**TASK TO CARRY OUT:** The output is the lines below from the one with "intros r Hr. by" through the one with "End indexing.", both included, printed exactly and with no other line.

[Dataset entries]
□ □ □ □ □
Lemma insert_serves ib st ix n : serves ib st (n + 1) -> 0 <= n -> entry_fits ib st ix ->
  exists ib' st', insert hash_str hash_u64 ib st (ix_meta ix) (ix_position ix) (ix_disk_block_id ix) (ix_rx_id ix)
      = Ok (true, ib', st') /\ serves ib' st' n /\ counted ib ib' [ix] /\
    zlen (memory_pools st') = zlen (memory_pools st).
Proof.
  intros [Ht Hfil Hpool] Hn [(m & Hm & Hid) Hrx Hf]. unfold insert.
  rewrite (proj2 (Z.eqb_neq _ 0)), Hm by lia. cbn [mbind res_bind]. rewrite Hid, Z.eqb_refl. cbn [negb].
  destruct (Hfil _ _ Hm) as [Hb Hh Hc Hr]. pose proof (flow_fkeys_wf (ix_meta ix) Hf) as Hkeys.
  destruct (insert_keys_spec hash_str hash_u64 (bloomFilterMeta m) (bitmap st) (flow_fkeys (ix_meta ix)) Hh Hc)
    with (b := bitmap st) as (b' & Hins & Hg & (Hd1 & Hd2 & Hd3) & _); [lia|lia|done|done|by split_and!|].
  rewrite insert_filter_keys, Hins. cbn [mbind res_bind negb memory_pools].
  destruct (zget_lt (memory_pools st) (ix_rx_id ix)) as [pool Hp]; [done|]. rewrite Hp. cbn [mbind res_bind].
  destruct (insert_room pool (ix_meta ix) (ix_position ix) (ix_disk_block_id ix) n (Hpool _ _ Hp) Hn) as (pool' & -> & Hroom).
  pose proof (zget_range _ _ _ Hm) as Hmr. cbn [mbind res_bind]. rewrite !zset_Ok by done. cbn [mbind res_bind negb].
  eexists _, _. split; [done|]. set (j0 := ix_disk_block_id ix mod total_block_num ib) in *. split_and!.
  - split; cbn [total_block_num metas bitmap memory_pools]; [done| |].
    + intros j m' Hm'. assert (Hold : exists m0, zget (metas ib) j = Ok m0 /\ bloomFilterMeta m' = bloomFilterMeta m0).
      { destruct (decide (j = j0)) as [->|Hne].
        - rewrite zget_insert_eq in Hm' by done. injection Hm' as <-. by exists m.
        - pose proof (zget_range _ _ _ Hm') as Hr'. rewrite zget_insert_ne in Hm' by lia. by exists m'. }
      destruct Hold as (m0 & Hm0 & ->). destruct (Hfil _ _ Hm0) as [_ ? ? ?]. destruct Hg as (Hwb & _ & _).
      split; [done|done|rewrite Hd2; done|rewrite Hd1; done].
    + intros i q Hq t Hti. destruct (decide (i = ix_rx_id ix)) as [->|Hne].
      * rewrite zget_insert_eq in Hq by done. injection Hq as <-. by apply Hroom.
      * pose proof (zget_range _ _ _ Hq). rewrite zget_insert_ne in Hq by lia.
        eapply room_mono; [by eapply Hpool|lia].
  - split; cbn [total_block_num metas]; [done| |apply zlen_insert]. intros j m' Hm'. unfold entries_of.
    destruct (decide (j = j0)) as [->|Hne].
    + rewrite zget_insert_eq by done. eexists. split; [done|]. cbn [bloomFilterMeta disk_block_id index_count].
      rewrite Hm in Hm'. injection Hm' as ->. rewrite filter_cons_True by done. rewrite filter_nil.
      split_and!; try done. change (zlen [ix]) with 1. apply Z.mod_mod. lia.
    + pose proof (zget_range _ _ _ Hm'). rewrite zget_insert_ne by lia. exists m'. rewrite filter_cons_False by done.
      rewrite filter_nil, Z.add_0_r. done.
  - cbn [memory_pools]. apply zlen_insert.
Qed.
Lemma counted_trans ib ib1 ib2 ix ixs : counted ib ib1 [ix] -> counted ib1 ib2 ixs -> counted ib ib2 (ix :: ixs).
Proof.
  intros [Ht1 Hm1 Hl1] [Ht2 Hm2 Hl2]. split; [congruence| |congruence]. intros j m Hm.
  destruct (Hm1 j m Hm) as (m1 & E1 & Hf1 & Hd1 & Hc1). destruct (Hm2 j m1 E1) as (m2 & E2 & Hf2 & Hd2 & Hc2).
  exists m2. split; [done|]. split; [congruence|]. split; [congruence|]. rewrite Hc2, Ht1. unfold entries_of in *.
  change (ix :: ixs) with ([ix] ++ ixs). rewrite filter_app, zlen_app, Z.add_assoc. unfold u64, wrap in *.
  by rewrite <-Zplus_mod_idemp_l, Hc1, Zplus_mod_idemp_l.
Qed.

Lemma entry_fits_counted ib ib' st st' ixs ix : counted ib ib' ixs -> zlen (memory_pools st') = zlen (memory_pools st) ->
  entry_fits ib st ix -> entry_fits ib' st' ix.
Proof.
  intros [Ht Hm _] Hp [(m & Hs & Hid) Hrx Hf]. destruct (Hm _ _ Hs) as (m' & Hs' & _ & Hid' & _).
  split; [exists m'; rewrite Ht; split; [done|congruence]|by rewrite Hp|done].
Qed.

Lemma index_entries_ok ptrs ixs : forall g, NoDup ptrs ->
  Forall2 (fun ptr ix => index_heap g !! ptr = Some ix /\ entry_fits (index_buffer g) (store g) ix) ptrs ixs ->
  serves (index_buffer g) (store g) (zlen ptrs) ->
  exists g', index_entries hash_str hash_u64 g ptrs = Ok g' /\ buffers g' = buffers g /\
    index_heap g' = foldl (fun h ptr => delete ptr h) (index_heap g) ptrs /\
    counted (index_buffer g) (index_buffer g') ixs /\ u64 (count g') = u64 (count g + zlen ptrs).
Proof.
  revert ixs. induction ptrs as [|ptr ptrs IH]; intros ixs g Hnd Hf Hs.
  { apply Forall2_nil_inv_l in Hf as ->. exists g. rewrite Z.add_0_r. split_and!; try done. split; [done| |done].
    intros j m Hm. exists m. by rewrite Z.add_0_r. }
  apply Forall2_cons_inv_l in Hf as (ix & ixs' & [Hix Hfit] & Hf & ->). apply NoDup_cons in Hnd as [Hnin Hnd].
  rewrite zlen_cons, Z.add_comm in Hs. rewrite zlen_cons. pose proof (zlen_nonneg ptrs).
  destruct (insert_serves _ _ ix (zlen ptrs) Hs) as (ib & st & E & Hs' & Hct & Hlen); [done|done|].
  cbn [index_entries foldl]. unfold Generator.putIndexToCache. rewrite Hix. cbn [mbind res_bind].
  rewrite E. cbn [mbind res_bind index_heap buffers index_buffer store count].
  destruct (IH ixs' (mkG (buffers g) (delete ptr (index_heap g)) ib st (u64 (count g + 1)))) as (g' & Eg & Hb & Hh & Hc & Hn);
    [done| |done|].
  - cbn [index_heap index_buffer store].
    apply Forall2_same_length_lookup_2; [by eapply Forall2_length|]. intros i p x Hp Hx.
    destruct (Forall2_lookup_lr _ _ _ _ _ _ Hf Hp Hx) as [Hl Hfx]. split.
    + rewrite lookup_delete_ne; [done|]. intros ->. apply Hnin. by eapply list_elem_of_lookup_2.
    + by eapply entry_fits_counted.
  - exists g'. cbn [buffers index_heap index_buffer count] in *. split; [done|]. split; [done|]. split; [done|].
    split; [by eapply counted_trans|]. rewrite Hn. unfold u64, wrap. rewrite Zplus_mod_idemp_l. f_equal. lia.
Qed.

(** C13: When the generator is stopped it empties its rings and ends.  If every
    entry in the rings belongs to a disk block that its slot is working on and
    the pools have room for one more record per entry, the loops over the
    rings end with all rings empty, having indexed every entry, ring by ring
    and in the order in which they were put, and deleted it: the count of each
    slot has gone up by the entries of its block. *)
Theorem generator_drains_rings g ixs :
  let ptrs := buffers g ≫= Spsc.contents in
  Forall Spsc.wf (buffers g) -> NoDup ptrs ->
  Forall2 (fun ptr ix => ptr <> Spsc.nullptr /\ index_heap g !! ptr = Some ix /\
             entry_fits (index_buffer g) (store g) ix) ptrs ixs ->
  serves (index_buffer g) (store g) (zlen ptrs) ->
  exists g', drain_all hash_str hash_u64 g (zseq (zlen (buffers g))) = Ok g' /\
    index_entries hash_str hash_u64 g ptrs = Ok (with_buffers g' (buffers g)) /\
    Forall (fun r => Spsc.wf r /\ Spsc.contents r = []) (buffers g') /\
    index_heap g' = foldl (fun h ptr => delete ptr h) (index_heap g) ptrs /\
    counted (index_buffer g) (index_buffer g') ixs /\ u64 (count g') = u64 (count g + zlen ptrs).
Proof.
  intros ptrs Hw Hnd Hf Hs.
  destruct (index_entries_ok ptrs ixs g Hnd) as (g' & E & Hb & Hh & Hc & Hn); [|done|].
  { eapply Forall2_impl; [exact Hf|]. by intros ? ? (_ & ? & ?). }
  rewrite drain_is_indexing; [|done|].
  - fold ptrs. rewrite E. cbn [mbind res_bind]. eexists. split; [done|]. split; [rewrite <-Hb; by destruct g'|].
    split; [|done]. cbn [with_buffers buffers]. apply Forall_fmap. eapply Forall_impl; [exact Hw|].
    intros r Hr. by apply (emptied_spec _ r eq_refl).
  - apply Forall_forall. intros r Hr. apply Forall_forall. intros ptr Hptr.
    assert (Hin : ptr ∈ ptrs) by (apply list_elem_of_bind; eauto).
    apply list_elem_of_lookup in Hin as [i Hi]. by destruct (Forall2_lookup_l _ _ _ _ _ Hf Hi) as (ix & _ & ? & _).
Qed.
End indexing.

(** ** Witness: one ring with one entry *)
Definition demo_ring : Spsc.PointerRingBuffer :=
  (from_res (true, Spsc.mkRing 0 0 0 None false)
     (r ← Spsc.new_ring true (2 ^ 4) (0, 0, false); Spsc.put r 5)).2.
Definition demo_state : GState :=
  mkG [demo_ring] {[5 := mkIndex 0 8 99 0 demo_meta]} demo_buffer demo_store 0.

Lemma demo_ring_wf : Spsc.wf demo_ring.
Proof.
  split.
  - exists 4. split; [lia|reflexivity].
  - eexists. split; [vm_compute; reflexivity|reflexivity].
  - vm_compute. split; [discriminate|reflexivity].
  - vm_compute. split; [discriminate|reflexivity].
  - vm_compute. reflexivity.
Qed.

Lemma demo_room t : t <> TOTAL_INDEX -> room demo_index_pool t 1.
Proof.
  intros Ht. set (u := Indexes.unit_of (index_type_code t)).
  assert (Hu : 0 < u < 100) by (unfold u; destruct t; vm_compute; done).
  exists (demo_pool u), 2, 0, (demo_recs u). split; [by destruct t|]. split; [by apply demo_holds|].
  split; [done|]. split; vm_compute; done.
Qed.

Lemma demo_filter_ok : filter_ok demo_filter demo_bitmap.
Proof.
  split; [exact demo_bitmap_wf|reflexivity|vm_compute; split; [discriminate|reflexivity]|
    vm_compute; split; [discriminate|reflexivity]].
Qed.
□ □ □ □ □
**FINISHED EXERCISE:**
    intros r Hr. by apply (emptied_spec _ r eq_refl).
  - apply Forall_forall. intros r Hr. apply Forall_forall. intros ptr Hptr.
    assert (Hin : ptr ∈ ptrs) by (apply list_elem_of_bind; eauto).
    apply list_elem_of_lookup in Hin as [i Hi]. by destruct (Forall2_lookup_l _ _ _ _ _ Hf Hi) as (ix & _ & ? & _).
Qed.
End indexing.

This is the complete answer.